- EXTRACTED INFORMATION
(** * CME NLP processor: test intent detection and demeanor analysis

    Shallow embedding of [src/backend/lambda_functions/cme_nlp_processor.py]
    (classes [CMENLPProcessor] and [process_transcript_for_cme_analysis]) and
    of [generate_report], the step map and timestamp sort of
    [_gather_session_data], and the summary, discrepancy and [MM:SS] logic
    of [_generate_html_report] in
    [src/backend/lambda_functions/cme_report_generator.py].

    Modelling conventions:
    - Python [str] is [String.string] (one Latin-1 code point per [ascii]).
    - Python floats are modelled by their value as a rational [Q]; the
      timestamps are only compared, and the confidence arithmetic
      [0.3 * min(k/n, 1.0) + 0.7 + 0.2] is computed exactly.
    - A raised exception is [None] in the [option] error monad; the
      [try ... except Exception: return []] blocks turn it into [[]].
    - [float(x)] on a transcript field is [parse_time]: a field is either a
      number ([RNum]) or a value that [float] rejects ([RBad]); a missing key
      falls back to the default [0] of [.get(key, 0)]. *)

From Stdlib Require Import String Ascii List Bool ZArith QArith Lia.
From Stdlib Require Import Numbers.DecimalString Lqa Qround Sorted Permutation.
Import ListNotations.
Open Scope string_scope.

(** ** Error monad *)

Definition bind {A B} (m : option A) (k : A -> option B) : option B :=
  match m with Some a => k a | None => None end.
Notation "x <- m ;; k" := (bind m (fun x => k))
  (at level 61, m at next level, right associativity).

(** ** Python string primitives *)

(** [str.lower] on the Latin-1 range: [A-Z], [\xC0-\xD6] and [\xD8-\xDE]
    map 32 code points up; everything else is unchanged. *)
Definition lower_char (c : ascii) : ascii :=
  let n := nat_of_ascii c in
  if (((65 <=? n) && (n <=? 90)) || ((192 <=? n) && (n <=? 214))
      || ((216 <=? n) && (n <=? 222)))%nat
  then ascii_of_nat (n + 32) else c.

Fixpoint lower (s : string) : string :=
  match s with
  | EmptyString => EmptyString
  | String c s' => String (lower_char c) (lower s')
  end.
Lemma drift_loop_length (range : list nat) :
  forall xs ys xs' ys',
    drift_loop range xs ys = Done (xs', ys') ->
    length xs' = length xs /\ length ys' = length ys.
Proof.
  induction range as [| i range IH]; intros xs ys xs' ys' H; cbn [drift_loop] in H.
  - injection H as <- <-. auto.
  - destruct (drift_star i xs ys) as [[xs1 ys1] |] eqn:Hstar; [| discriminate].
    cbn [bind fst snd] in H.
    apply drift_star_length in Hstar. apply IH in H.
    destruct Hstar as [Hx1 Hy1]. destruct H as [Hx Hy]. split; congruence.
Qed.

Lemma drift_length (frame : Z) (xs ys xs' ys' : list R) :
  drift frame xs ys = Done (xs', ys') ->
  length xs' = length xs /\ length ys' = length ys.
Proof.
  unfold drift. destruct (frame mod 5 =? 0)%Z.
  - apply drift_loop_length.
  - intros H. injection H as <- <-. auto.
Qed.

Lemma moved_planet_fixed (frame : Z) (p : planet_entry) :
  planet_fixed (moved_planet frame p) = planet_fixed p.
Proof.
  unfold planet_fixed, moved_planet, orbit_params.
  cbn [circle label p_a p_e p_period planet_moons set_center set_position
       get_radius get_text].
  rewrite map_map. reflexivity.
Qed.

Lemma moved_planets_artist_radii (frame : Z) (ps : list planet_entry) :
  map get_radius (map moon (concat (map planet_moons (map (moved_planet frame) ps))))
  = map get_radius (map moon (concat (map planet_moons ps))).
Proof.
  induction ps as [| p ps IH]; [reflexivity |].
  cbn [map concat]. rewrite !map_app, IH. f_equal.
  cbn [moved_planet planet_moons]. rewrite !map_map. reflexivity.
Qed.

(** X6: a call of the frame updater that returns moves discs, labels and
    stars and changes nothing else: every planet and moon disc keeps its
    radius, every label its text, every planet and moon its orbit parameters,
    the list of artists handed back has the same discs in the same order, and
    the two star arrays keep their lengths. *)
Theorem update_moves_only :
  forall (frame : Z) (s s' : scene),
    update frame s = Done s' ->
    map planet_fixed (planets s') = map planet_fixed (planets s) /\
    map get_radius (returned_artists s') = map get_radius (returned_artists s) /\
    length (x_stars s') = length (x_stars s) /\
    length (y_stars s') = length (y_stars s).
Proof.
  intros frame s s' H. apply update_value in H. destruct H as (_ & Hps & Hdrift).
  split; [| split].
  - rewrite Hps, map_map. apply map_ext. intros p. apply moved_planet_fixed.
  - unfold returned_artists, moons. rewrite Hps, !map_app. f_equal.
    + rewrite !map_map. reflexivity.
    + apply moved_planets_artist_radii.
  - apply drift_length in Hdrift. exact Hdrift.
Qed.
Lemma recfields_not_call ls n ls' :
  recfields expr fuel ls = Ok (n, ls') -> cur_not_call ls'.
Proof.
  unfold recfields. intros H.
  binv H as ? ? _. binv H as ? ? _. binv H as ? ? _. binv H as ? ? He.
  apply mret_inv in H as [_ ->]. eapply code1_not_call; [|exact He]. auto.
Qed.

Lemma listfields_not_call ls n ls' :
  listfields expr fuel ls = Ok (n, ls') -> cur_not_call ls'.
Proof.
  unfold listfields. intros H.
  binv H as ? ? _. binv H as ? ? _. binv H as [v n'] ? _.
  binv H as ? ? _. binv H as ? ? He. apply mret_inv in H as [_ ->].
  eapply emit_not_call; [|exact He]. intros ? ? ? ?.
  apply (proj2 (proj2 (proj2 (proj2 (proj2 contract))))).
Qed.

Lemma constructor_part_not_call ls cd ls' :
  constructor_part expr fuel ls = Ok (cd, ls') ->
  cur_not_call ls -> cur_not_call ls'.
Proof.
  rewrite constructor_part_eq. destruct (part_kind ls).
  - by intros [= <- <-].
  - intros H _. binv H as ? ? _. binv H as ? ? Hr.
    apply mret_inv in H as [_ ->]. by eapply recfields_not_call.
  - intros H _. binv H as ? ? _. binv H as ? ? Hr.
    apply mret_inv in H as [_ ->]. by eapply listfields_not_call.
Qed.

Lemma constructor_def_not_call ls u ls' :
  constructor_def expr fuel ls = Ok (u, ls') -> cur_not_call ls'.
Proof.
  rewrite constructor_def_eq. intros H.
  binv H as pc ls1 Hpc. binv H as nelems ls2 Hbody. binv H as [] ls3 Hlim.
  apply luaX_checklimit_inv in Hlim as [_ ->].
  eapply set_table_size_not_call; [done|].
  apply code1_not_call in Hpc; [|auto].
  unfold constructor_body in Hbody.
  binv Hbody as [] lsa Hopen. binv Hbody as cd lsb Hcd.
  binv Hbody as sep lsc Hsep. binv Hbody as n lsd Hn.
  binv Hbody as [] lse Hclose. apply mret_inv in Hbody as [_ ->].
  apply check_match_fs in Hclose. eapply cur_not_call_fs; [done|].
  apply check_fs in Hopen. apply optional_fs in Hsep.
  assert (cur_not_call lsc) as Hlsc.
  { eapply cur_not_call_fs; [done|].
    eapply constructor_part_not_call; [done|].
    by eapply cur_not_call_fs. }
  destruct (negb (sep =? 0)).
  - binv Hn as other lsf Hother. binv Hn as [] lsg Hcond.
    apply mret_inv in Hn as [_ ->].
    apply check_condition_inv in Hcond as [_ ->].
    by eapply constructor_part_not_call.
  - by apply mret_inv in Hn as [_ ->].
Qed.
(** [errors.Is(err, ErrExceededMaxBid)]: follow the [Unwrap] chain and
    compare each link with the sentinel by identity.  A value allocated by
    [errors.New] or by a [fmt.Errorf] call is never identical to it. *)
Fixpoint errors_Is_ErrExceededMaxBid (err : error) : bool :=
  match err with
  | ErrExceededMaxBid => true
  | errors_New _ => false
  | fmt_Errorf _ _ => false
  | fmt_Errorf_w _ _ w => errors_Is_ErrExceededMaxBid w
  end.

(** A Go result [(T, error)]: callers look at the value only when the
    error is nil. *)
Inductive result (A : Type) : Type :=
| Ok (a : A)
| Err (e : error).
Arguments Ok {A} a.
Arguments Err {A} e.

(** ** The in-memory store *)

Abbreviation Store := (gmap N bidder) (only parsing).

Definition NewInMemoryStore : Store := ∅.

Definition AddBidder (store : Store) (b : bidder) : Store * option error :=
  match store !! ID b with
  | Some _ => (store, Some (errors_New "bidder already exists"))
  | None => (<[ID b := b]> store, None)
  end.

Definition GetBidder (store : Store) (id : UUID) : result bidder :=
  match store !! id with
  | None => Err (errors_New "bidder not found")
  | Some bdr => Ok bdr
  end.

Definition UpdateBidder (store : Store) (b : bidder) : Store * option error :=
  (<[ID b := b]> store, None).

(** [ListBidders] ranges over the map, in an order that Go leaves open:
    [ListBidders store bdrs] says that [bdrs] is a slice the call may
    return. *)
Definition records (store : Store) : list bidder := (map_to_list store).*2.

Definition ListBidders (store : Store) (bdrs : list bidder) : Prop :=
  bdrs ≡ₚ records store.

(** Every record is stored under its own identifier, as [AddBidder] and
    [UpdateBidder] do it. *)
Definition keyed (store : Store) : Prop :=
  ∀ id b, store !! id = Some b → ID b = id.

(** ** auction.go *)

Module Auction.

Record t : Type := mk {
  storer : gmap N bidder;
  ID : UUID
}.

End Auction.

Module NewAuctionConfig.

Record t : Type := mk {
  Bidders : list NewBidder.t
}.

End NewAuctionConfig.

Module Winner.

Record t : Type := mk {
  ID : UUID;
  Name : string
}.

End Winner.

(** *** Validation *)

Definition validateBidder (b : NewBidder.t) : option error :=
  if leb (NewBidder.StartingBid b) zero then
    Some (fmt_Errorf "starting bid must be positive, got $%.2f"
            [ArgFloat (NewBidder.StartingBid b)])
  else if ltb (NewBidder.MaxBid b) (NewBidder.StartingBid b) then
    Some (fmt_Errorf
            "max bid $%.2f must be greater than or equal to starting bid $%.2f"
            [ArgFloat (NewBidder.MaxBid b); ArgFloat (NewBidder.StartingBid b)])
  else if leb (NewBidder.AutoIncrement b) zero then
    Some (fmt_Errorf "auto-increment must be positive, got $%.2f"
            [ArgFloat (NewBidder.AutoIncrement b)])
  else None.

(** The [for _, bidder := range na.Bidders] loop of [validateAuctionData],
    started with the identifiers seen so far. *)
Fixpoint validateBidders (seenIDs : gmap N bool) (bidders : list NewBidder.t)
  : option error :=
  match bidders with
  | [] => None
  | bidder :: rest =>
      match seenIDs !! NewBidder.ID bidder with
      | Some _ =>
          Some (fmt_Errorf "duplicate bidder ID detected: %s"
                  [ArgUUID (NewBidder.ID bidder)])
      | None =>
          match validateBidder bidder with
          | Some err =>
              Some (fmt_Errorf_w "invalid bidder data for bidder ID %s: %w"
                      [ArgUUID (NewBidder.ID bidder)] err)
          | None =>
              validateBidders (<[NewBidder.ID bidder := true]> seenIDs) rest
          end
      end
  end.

- EXERCISE BRIEF
Filter on the word "discs": copy each matching line from the entries above.

- REPLY TO THE TASK
(** X6: a call of the frame updater that returns moves discs, labels and
    the list of artists handed back has the same discs in the same order, and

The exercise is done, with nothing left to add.